> **What the task requires**
Go through the records line by line from the top and repeat each one exactly, ending with the line that contains "filter_bogus_addresses : bool;".

START Records provided

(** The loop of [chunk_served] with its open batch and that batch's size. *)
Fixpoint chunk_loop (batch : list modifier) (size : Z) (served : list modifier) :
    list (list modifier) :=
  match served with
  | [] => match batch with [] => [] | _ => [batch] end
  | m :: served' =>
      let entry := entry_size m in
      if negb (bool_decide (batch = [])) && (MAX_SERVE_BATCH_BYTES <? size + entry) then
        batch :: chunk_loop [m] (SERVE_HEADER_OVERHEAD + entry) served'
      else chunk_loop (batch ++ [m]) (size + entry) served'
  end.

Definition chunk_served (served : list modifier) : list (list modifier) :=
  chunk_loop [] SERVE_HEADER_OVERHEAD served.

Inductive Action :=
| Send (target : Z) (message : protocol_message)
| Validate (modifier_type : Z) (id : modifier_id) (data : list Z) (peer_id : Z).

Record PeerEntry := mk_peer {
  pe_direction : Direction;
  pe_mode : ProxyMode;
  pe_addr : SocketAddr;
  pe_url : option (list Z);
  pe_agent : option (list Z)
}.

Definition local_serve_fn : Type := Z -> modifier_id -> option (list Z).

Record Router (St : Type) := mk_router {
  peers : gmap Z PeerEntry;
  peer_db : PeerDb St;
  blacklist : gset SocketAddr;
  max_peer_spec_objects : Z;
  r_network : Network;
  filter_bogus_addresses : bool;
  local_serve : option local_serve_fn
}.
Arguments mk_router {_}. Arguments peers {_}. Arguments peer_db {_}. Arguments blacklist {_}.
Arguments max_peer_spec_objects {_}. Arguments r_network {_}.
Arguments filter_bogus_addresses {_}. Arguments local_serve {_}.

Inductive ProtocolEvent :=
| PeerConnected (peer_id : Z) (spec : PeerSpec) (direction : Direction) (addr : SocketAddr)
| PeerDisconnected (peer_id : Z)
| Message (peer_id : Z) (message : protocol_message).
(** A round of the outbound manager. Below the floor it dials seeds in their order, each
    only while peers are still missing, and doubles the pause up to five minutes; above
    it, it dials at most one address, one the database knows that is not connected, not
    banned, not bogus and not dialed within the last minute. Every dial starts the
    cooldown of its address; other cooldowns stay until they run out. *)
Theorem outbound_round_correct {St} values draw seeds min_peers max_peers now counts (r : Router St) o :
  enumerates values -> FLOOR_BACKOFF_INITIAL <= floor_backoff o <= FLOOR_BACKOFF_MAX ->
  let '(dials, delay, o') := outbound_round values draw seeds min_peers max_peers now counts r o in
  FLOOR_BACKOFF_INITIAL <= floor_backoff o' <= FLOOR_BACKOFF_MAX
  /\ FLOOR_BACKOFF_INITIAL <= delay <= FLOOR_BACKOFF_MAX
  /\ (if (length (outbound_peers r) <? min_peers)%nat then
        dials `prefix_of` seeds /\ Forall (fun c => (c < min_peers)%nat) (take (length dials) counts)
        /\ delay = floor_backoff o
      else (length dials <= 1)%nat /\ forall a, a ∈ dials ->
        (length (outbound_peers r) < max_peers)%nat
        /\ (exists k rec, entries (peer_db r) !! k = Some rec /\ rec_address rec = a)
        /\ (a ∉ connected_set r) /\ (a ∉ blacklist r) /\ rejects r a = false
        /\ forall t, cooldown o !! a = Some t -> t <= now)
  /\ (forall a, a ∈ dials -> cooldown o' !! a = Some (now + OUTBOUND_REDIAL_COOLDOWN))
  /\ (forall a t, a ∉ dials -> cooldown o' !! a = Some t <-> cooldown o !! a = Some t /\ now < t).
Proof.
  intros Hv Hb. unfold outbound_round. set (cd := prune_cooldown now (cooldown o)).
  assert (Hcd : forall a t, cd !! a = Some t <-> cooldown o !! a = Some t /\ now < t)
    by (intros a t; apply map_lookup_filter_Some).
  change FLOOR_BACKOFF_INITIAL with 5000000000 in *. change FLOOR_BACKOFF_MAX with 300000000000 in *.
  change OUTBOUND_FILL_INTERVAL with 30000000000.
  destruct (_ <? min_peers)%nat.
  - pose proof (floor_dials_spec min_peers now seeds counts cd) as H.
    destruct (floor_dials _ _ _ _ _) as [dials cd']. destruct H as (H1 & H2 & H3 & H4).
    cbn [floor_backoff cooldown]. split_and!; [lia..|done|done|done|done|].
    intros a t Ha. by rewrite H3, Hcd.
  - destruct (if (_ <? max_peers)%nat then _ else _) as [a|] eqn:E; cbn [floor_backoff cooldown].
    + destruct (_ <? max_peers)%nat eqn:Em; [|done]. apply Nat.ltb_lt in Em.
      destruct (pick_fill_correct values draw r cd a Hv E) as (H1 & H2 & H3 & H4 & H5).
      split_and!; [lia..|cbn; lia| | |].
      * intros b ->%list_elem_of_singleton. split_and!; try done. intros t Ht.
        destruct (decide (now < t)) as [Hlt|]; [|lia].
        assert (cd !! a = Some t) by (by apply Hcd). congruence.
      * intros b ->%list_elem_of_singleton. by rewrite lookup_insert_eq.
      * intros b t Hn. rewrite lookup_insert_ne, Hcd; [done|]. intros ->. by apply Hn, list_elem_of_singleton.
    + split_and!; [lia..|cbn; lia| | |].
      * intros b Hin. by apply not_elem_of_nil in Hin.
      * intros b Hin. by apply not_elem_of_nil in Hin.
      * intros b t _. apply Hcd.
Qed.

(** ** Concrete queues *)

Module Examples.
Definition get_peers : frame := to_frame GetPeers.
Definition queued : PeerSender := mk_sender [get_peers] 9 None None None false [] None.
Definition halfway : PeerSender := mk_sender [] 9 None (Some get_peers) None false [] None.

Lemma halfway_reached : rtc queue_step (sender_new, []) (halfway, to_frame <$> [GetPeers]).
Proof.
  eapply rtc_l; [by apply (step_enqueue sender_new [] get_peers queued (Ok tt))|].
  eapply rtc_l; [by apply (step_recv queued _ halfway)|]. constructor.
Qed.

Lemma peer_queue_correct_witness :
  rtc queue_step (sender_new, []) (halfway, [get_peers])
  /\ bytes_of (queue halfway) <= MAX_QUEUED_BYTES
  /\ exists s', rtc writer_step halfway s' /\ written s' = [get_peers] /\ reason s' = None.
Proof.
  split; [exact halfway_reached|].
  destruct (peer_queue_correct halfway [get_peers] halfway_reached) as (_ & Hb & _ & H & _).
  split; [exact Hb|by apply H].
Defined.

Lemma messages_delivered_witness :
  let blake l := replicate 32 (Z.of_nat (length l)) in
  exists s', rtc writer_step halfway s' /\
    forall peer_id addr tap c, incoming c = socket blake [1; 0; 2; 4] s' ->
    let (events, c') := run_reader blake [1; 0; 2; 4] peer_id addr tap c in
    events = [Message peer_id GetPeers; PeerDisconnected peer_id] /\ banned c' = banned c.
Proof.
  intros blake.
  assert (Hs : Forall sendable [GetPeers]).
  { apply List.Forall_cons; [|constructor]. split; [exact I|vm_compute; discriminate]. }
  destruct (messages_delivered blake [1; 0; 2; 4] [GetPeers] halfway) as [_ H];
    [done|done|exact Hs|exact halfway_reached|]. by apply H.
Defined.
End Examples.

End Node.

END Records provided

> **Exercise answer**
(** The loop of [chunk_served] with its open batch and that batch's size. *)
Fixpoint chunk_loop (batch : list modifier) (size : Z) (served : list modifier) :
    list (list modifier) :=
  match served with
  | [] => match batch with [] => [] | _ => [batch] end
  | m :: served' =>
      let entry := entry_size m in
      if negb (bool_decide (batch = [])) && (MAX_SERVE_BATCH_BYTES <? size + entry) then
        batch :: chunk_loop [m] (SERVE_HEADER_OVERHEAD + entry) served'
      else chunk_loop (batch ++ [m]) (size + entry) served'
  end.

Definition chunk_served (served : list modifier) : list (list modifier) :=
  chunk_loop [] SERVE_HEADER_OVERHEAD served.

Inductive Action :=
| Send (target : Z) (message : protocol_message)
| Validate (modifier_type : Z) (id : modifier_id) (data : list Z) (peer_id : Z).

Record PeerEntry := mk_peer {
  pe_direction : Direction;
  pe_mode : ProxyMode;
  pe_addr : SocketAddr;
  pe_url : option (list Z);
  pe_agent : option (list Z)
}.

Definition local_serve_fn : Type := Z -> modifier_id -> option (list Z).

Record Router (St : Type) := mk_router {
  peers : gmap Z PeerEntry;
  peer_db : PeerDb St;
  blacklist : gset SocketAddr;
  max_peer_spec_objects : Z;
  r_network : Network;
  filter_bogus_addresses : bool;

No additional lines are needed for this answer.